**ASSIGNMENT:**
Print exactly the lines below between the line holding "e => plain_str" and the line holding "regex_escape s := s;", inclusive, and nothing more.

**SUPPLIED DATA:**

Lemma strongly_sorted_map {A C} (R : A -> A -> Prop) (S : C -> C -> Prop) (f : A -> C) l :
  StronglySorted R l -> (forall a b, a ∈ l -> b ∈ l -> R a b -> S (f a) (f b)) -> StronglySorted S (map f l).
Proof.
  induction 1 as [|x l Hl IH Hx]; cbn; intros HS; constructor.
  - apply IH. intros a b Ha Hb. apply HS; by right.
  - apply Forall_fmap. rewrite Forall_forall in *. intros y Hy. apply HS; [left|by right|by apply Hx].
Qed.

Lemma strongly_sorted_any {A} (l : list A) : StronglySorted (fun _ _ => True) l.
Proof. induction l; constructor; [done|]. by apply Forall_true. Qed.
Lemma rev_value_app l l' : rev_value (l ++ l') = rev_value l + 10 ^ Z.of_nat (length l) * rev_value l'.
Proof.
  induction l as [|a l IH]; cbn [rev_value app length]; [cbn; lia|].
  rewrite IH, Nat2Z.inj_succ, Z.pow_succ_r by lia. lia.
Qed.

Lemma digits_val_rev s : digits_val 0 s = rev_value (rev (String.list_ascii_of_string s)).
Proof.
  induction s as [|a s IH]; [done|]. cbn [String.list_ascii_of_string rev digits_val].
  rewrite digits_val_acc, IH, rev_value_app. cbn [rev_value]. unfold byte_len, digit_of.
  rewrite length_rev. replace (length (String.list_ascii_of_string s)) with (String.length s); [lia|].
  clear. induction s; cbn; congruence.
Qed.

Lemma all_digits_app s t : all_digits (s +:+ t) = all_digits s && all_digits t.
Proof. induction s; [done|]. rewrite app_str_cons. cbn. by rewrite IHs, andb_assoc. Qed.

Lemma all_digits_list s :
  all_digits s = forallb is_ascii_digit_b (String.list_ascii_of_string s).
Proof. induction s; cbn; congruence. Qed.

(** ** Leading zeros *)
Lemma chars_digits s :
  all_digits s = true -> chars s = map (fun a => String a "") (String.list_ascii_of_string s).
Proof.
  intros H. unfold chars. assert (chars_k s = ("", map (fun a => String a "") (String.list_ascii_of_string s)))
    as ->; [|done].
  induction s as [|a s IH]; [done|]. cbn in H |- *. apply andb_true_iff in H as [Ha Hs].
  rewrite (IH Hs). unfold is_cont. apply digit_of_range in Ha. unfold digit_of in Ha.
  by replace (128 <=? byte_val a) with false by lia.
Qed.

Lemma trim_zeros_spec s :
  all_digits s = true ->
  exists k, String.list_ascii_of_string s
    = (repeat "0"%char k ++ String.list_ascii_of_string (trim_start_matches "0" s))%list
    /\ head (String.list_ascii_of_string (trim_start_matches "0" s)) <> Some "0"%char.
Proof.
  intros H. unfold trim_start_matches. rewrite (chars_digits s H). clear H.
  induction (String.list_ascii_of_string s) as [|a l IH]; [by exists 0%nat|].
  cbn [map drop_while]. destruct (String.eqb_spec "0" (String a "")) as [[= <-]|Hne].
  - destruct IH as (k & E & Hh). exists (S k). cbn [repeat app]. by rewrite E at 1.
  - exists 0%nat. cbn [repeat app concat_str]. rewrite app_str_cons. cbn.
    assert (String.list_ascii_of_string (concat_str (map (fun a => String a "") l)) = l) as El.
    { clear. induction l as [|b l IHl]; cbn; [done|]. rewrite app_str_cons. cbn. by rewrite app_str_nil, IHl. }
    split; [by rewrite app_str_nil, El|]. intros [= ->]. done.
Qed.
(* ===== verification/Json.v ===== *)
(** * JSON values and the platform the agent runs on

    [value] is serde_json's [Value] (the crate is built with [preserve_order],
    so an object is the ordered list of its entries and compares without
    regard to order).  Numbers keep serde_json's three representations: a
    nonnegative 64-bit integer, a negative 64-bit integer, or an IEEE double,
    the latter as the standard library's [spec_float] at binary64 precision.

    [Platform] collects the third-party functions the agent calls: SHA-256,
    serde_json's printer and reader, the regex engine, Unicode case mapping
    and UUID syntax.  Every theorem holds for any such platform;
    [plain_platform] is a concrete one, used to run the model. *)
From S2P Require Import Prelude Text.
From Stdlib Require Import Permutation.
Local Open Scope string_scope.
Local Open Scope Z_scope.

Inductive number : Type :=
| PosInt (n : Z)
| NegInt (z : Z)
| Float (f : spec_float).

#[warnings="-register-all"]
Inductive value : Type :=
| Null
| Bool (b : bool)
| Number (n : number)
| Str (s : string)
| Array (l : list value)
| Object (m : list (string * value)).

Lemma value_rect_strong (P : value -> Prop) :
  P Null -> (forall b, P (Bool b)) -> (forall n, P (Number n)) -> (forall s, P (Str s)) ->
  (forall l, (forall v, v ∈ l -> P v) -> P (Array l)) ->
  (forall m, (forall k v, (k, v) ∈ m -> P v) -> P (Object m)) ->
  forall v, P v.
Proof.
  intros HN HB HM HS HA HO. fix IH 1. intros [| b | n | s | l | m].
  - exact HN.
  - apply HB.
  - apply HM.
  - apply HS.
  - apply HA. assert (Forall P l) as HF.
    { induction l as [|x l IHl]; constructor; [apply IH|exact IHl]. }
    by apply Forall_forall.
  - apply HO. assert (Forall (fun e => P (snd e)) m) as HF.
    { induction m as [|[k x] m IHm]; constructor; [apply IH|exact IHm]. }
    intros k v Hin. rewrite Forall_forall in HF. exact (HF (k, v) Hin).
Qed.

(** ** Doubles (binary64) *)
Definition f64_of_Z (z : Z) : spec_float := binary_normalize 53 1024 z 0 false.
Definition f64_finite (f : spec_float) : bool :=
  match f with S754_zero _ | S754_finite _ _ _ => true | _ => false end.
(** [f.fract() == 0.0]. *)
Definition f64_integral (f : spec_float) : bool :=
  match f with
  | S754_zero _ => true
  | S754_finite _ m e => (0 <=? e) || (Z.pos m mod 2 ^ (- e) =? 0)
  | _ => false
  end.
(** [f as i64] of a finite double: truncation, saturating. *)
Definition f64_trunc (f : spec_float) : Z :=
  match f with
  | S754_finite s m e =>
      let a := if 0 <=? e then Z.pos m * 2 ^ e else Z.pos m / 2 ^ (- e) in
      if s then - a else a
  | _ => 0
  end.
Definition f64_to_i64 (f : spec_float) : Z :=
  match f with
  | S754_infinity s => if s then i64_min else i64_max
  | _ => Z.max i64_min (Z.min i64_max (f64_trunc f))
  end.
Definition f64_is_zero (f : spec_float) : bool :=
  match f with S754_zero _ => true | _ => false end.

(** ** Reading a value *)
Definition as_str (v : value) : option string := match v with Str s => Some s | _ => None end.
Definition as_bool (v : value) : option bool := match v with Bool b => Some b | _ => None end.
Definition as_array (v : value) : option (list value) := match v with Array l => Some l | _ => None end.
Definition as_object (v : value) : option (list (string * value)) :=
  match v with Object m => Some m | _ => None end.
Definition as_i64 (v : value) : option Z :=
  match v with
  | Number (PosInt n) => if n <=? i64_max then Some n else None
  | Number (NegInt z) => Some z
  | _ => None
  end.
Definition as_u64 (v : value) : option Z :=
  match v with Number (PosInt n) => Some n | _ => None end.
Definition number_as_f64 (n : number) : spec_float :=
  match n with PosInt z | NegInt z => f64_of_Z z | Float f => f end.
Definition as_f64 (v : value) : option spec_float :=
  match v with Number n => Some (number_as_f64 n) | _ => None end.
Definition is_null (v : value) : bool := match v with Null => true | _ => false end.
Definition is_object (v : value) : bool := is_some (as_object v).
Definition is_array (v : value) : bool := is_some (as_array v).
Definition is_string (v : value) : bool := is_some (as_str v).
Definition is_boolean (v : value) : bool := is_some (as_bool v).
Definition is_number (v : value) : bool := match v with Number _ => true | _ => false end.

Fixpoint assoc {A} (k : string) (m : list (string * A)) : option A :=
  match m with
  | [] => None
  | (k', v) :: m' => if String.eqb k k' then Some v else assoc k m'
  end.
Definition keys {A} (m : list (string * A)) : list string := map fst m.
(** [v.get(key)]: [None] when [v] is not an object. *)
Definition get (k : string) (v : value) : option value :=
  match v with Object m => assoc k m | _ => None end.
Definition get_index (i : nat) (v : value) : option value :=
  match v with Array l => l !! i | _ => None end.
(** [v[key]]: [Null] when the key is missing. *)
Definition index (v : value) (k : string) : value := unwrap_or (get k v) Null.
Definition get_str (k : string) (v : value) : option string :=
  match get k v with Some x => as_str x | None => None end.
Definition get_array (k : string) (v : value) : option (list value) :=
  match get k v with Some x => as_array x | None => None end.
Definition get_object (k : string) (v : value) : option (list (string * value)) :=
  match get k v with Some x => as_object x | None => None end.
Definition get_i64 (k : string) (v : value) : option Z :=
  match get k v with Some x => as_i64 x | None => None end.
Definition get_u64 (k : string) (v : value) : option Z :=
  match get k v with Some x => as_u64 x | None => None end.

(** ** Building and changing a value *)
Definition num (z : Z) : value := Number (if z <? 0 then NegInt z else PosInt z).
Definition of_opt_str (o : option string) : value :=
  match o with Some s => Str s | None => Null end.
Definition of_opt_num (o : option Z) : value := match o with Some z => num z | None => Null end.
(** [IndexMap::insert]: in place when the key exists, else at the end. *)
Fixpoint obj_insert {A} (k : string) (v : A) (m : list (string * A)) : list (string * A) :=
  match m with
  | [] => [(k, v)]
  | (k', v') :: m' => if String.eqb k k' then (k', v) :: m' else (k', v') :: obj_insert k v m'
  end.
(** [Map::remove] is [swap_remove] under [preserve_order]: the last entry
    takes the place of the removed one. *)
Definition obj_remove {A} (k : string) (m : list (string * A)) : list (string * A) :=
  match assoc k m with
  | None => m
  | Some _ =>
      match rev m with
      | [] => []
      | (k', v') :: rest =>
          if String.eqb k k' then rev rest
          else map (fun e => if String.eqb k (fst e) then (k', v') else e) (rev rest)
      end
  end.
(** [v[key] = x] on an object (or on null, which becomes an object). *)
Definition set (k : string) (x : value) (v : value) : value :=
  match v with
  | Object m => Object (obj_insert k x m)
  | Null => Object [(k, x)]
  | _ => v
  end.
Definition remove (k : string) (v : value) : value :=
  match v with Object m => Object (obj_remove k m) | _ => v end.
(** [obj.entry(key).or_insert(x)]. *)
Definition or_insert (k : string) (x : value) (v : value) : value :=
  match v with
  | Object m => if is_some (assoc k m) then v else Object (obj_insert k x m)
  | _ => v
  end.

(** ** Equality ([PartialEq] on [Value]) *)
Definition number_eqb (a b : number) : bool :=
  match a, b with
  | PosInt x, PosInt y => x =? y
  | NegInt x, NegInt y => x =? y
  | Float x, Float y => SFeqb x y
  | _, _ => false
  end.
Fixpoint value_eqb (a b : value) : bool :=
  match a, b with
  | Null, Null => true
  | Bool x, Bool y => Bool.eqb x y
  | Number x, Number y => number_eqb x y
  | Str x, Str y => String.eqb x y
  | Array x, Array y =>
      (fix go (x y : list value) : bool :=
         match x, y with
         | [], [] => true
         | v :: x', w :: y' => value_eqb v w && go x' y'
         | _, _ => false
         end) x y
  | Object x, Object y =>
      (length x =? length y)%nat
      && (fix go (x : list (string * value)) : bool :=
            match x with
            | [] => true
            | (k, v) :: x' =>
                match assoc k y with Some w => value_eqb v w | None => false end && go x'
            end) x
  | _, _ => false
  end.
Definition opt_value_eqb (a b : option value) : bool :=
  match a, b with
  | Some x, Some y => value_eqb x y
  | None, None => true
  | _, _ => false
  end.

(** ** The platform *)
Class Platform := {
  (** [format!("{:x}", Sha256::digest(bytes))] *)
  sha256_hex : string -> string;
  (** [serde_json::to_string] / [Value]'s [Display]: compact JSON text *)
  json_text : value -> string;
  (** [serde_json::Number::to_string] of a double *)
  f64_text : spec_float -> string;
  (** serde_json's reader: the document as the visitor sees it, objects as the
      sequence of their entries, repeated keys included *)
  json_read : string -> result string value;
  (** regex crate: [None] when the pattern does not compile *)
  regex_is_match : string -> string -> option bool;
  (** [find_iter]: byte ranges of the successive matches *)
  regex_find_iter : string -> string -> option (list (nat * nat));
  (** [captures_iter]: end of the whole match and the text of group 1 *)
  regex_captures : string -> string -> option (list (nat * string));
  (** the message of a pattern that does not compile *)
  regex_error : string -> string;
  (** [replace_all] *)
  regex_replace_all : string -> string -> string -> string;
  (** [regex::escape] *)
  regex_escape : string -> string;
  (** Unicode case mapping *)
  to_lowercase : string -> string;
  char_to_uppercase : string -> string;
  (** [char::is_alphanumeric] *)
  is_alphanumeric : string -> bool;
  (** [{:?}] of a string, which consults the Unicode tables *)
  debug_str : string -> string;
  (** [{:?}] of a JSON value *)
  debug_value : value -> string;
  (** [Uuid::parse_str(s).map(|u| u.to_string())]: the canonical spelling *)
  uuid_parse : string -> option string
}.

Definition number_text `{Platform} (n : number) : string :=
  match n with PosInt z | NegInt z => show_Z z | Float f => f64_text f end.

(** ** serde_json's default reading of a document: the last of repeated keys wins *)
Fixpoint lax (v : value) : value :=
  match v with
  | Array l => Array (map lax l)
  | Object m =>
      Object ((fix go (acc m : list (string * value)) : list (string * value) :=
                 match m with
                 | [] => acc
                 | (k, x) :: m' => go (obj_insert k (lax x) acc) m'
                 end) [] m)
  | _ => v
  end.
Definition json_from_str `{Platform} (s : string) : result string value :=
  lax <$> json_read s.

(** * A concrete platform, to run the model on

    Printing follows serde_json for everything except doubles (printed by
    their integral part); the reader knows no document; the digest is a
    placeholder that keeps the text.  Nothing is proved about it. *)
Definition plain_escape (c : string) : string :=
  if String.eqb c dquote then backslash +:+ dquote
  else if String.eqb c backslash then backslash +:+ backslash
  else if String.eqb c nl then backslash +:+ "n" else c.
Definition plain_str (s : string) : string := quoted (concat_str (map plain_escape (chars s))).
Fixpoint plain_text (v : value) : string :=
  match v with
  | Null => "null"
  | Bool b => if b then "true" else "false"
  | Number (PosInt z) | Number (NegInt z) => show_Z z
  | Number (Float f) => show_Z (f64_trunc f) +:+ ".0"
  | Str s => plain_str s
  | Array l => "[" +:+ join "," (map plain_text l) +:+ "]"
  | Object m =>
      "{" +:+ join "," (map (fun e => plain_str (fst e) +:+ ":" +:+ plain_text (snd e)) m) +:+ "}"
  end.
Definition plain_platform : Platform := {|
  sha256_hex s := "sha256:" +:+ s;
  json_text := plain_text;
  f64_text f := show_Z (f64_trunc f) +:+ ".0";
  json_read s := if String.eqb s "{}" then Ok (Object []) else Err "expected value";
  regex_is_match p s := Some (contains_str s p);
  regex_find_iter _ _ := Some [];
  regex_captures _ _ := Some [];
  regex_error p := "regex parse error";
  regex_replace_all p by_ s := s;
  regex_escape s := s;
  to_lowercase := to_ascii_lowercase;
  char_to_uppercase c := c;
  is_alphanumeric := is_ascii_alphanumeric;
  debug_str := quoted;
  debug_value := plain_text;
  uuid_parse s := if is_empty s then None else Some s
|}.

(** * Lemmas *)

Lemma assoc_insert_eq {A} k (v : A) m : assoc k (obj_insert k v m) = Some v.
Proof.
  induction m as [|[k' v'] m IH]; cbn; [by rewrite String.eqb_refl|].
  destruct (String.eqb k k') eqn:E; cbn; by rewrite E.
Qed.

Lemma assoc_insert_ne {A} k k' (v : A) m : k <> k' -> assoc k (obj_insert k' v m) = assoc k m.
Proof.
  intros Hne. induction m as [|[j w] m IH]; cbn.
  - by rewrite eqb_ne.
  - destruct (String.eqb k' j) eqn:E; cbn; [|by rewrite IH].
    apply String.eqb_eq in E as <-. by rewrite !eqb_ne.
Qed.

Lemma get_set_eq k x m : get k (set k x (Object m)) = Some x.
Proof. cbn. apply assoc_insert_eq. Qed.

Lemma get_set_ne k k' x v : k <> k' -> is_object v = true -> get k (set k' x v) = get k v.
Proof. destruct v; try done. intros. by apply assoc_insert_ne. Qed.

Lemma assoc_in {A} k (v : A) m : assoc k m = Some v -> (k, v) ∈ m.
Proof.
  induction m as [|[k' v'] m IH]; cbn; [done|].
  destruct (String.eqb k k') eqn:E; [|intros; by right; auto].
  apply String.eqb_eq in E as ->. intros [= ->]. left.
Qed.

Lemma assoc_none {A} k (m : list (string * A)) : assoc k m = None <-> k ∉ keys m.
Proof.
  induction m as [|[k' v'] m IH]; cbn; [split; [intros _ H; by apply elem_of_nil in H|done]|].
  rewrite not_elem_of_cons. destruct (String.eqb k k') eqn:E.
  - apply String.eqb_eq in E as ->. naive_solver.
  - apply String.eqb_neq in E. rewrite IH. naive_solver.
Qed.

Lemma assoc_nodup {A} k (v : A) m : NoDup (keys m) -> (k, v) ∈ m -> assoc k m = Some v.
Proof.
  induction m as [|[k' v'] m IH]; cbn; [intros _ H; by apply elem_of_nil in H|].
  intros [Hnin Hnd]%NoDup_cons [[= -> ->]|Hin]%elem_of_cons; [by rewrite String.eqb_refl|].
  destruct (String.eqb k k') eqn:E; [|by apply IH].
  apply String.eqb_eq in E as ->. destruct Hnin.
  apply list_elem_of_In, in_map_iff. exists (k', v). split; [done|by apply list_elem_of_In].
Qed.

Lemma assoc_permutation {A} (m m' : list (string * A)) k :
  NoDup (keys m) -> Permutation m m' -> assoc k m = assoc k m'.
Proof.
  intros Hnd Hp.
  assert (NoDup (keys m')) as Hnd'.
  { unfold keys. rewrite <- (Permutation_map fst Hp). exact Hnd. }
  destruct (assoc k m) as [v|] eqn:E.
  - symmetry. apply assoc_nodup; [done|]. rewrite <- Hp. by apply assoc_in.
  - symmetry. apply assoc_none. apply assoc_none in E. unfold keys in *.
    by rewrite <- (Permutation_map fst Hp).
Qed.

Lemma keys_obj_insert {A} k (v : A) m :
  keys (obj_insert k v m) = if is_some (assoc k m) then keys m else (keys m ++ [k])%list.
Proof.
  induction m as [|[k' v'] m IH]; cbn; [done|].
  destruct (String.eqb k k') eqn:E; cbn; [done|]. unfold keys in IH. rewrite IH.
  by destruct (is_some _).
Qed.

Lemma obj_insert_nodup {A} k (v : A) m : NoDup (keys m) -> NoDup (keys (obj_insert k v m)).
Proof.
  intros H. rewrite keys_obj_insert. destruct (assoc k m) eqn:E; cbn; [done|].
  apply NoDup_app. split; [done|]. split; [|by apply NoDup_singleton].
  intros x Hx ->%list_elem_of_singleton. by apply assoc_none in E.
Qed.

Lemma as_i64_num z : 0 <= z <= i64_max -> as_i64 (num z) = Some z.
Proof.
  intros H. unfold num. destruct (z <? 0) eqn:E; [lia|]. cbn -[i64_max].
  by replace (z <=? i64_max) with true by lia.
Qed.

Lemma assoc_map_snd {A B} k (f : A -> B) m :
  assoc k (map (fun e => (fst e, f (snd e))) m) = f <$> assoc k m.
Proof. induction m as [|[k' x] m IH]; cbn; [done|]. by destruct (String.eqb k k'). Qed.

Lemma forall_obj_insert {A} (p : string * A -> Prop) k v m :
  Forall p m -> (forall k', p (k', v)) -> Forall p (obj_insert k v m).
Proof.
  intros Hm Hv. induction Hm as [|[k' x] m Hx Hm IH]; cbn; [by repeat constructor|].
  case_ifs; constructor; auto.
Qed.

**TASK OUTPUT:**
      "{" +:+ join "," (map (fun e => plain_str (fst e) +:+ ":" +:+ plain_text (snd e)) m) +:+ "}"
  end.
Definition plain_platform : Platform := {|
  sha256_hex s := "sha256:" +:+ s;
  json_text := plain_text;
  f64_text f := show_Z (f64_trunc f) +:+ ".0";
  json_read s := if String.eqb s "{}" then Ok (Object []) else Err "expected value";
  regex_is_match p s := Some (contains_str s p);
  regex_find_iter _ _ := Some [];
  regex_captures _ _ := Some [];
  regex_error p := "regex parse error";
  regex_replace_all p by_ s := s;
  regex_escape s := s;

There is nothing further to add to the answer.